_SUPPLIED DATA_
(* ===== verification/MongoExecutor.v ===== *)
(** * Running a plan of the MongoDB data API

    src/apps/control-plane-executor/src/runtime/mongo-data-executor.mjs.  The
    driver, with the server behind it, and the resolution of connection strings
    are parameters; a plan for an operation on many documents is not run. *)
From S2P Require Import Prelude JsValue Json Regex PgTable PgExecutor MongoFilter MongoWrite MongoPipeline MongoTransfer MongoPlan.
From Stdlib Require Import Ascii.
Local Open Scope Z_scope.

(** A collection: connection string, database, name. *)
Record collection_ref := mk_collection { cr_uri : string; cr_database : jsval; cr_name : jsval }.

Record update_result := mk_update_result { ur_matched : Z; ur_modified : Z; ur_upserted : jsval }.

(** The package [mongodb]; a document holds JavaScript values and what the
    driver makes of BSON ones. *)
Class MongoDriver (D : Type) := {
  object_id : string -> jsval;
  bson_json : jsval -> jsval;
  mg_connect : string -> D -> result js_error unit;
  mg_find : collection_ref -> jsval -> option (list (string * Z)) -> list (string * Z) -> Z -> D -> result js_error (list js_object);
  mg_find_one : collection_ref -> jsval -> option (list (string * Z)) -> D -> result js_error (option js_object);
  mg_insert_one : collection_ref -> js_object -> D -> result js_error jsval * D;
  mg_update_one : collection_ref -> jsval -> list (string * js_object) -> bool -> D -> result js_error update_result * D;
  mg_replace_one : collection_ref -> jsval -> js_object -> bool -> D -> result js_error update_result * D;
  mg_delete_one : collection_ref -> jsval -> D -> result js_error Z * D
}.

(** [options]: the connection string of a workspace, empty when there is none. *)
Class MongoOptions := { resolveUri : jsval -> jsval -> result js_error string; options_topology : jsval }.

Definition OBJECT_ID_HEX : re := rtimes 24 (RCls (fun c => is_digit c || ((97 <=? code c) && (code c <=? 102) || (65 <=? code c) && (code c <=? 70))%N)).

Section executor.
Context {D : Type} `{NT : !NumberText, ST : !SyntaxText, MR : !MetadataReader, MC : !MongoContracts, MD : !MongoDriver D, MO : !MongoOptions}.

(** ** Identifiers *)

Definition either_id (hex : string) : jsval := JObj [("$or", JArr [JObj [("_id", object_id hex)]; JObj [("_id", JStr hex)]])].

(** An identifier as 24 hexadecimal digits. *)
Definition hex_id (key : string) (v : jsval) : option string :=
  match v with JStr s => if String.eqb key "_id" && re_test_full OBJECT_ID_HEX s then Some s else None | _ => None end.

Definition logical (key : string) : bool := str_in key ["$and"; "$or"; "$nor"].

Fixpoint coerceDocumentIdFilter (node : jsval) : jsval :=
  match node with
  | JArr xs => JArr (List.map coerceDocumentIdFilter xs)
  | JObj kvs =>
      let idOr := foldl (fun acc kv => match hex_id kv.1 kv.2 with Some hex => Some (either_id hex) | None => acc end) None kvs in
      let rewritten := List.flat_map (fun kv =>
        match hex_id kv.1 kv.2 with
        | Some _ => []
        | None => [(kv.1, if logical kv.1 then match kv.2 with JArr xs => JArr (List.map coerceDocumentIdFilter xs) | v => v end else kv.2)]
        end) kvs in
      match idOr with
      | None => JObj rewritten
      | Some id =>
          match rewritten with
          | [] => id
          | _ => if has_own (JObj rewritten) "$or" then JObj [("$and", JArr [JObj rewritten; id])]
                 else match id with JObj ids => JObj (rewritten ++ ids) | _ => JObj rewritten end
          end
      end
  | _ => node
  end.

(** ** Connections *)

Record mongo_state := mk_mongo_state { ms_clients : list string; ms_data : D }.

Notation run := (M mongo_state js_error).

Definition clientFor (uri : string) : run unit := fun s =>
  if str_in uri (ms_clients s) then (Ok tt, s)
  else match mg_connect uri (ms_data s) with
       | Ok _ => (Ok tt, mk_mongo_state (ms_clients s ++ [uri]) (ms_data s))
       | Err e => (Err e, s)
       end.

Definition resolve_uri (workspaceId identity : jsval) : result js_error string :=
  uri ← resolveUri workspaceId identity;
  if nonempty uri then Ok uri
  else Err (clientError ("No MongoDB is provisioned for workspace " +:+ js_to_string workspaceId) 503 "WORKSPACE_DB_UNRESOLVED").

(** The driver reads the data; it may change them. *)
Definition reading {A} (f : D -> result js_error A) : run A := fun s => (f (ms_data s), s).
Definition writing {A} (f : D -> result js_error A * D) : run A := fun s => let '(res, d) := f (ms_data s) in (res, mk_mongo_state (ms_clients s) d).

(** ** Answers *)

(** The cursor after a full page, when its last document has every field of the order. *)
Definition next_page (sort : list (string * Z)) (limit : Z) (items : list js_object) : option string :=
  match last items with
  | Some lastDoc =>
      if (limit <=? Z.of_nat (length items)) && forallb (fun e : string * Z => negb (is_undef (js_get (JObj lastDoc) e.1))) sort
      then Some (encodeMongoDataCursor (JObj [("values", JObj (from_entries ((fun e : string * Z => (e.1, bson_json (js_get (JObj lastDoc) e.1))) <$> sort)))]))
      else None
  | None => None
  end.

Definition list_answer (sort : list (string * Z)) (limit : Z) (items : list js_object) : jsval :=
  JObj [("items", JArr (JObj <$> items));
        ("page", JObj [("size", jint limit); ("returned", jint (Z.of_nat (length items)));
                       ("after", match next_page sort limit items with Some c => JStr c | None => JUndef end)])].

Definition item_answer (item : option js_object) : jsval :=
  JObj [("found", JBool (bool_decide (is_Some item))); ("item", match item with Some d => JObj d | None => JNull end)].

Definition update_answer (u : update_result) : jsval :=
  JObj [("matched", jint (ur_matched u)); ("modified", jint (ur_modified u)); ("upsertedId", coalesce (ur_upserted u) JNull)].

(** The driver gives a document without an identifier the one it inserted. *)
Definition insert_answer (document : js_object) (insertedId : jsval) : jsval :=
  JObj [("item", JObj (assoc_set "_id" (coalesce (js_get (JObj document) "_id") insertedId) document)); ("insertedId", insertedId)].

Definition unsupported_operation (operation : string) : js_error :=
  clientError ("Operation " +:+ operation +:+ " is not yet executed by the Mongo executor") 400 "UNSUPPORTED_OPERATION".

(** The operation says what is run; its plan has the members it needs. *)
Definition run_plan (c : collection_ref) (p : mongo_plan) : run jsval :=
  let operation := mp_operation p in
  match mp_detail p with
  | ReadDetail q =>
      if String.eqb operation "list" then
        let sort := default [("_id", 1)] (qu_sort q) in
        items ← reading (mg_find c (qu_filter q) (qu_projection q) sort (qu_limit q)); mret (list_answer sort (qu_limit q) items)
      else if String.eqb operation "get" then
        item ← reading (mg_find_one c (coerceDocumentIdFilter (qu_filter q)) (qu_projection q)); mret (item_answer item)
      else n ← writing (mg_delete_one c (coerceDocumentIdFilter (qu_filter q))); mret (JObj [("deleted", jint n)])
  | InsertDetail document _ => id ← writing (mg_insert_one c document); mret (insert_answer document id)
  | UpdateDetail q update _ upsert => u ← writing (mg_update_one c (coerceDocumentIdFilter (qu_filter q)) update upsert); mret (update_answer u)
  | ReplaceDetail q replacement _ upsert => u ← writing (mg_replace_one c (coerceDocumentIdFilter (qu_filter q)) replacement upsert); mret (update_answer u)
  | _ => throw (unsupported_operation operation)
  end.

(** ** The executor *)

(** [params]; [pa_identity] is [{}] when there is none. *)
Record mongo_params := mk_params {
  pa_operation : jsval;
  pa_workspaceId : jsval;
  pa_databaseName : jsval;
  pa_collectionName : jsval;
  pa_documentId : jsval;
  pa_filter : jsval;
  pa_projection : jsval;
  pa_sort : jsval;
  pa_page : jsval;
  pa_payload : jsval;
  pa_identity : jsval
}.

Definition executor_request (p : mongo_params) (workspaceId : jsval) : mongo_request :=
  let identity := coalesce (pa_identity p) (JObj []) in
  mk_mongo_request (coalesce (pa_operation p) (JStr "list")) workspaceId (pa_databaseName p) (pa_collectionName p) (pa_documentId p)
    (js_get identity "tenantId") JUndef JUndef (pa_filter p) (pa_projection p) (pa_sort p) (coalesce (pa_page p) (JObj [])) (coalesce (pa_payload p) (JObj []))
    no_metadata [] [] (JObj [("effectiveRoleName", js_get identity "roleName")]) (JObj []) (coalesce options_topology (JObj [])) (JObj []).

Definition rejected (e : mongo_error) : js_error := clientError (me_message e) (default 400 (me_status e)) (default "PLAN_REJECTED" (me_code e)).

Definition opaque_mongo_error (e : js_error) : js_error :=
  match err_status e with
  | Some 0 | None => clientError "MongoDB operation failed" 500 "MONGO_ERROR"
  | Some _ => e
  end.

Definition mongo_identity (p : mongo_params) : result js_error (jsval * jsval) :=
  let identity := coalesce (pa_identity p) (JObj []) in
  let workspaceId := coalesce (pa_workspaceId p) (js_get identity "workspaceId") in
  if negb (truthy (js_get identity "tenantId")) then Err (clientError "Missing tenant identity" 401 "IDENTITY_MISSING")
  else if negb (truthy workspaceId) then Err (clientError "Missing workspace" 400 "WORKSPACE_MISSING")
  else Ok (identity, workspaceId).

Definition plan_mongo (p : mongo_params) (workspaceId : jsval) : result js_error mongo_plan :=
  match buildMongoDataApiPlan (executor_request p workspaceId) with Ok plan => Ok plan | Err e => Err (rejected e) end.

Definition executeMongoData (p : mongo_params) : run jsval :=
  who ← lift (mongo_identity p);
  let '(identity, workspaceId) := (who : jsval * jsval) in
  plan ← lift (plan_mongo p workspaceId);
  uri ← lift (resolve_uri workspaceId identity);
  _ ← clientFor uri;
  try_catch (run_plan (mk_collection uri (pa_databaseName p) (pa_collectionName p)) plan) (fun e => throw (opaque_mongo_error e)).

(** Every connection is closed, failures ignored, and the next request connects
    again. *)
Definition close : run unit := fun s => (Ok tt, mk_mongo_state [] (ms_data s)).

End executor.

_TASK DESCRIPTION_
Go over the entries above and say how many lines hold the string "Class", with no other text.

_RESPONSE TO THE EXERCISE_
2